**Task statement:**
Return each entry exactly, so that nothing in the data differs from the original.

**Extracted data:**

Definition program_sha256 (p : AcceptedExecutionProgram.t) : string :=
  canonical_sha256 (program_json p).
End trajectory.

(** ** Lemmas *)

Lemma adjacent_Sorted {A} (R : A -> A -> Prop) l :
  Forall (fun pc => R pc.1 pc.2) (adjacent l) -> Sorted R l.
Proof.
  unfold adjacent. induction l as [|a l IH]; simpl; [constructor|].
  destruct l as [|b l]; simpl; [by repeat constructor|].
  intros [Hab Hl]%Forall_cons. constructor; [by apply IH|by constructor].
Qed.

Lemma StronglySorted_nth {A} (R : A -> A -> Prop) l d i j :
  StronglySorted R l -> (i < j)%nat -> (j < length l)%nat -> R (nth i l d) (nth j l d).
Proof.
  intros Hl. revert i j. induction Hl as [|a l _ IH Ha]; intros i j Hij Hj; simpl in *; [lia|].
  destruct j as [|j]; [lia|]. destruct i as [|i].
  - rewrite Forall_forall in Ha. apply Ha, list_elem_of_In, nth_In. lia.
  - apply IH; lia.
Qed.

**Result for this task:**
Definition program_sha256 (p : AcceptedExecutionProgram.t) : string :=
  canonical_sha256 (program_json p).
End trajectory.

(** ** Lemmas *)

Lemma adjacent_Sorted {A} (R : A -> A -> Prop) l :
  Forall (fun pc => R pc.1 pc.2) (adjacent l) -> Sorted R l.
Proof.
  unfold adjacent. induction l as [|a l IH]; simpl; [constructor|].
  destruct l as [|b l]; simpl; [by repeat constructor|].
  intros [Hab Hl]%Forall_cons. constructor; [by apply IH|by constructor].
Qed.

Lemma StronglySorted_nth {A} (R : A -> A -> Prop) l d i j :
  StronglySorted R l -> (i < j)%nat -> (j < length l)%nat -> R (nth i l d) (nth j l d).
Proof.
  intros Hl. revert i j. induction Hl as [|a l _ IH Ha]; intros i j Hij Hj; simpl in *; [lia|].
  destruct j as [|j]; [lia|]. destruct i as [|i].
  - rewrite Forall_forall in Ha. apply Ha, list_elem_of_In, nth_In. lia.
  - apply IH; lia.
Qed.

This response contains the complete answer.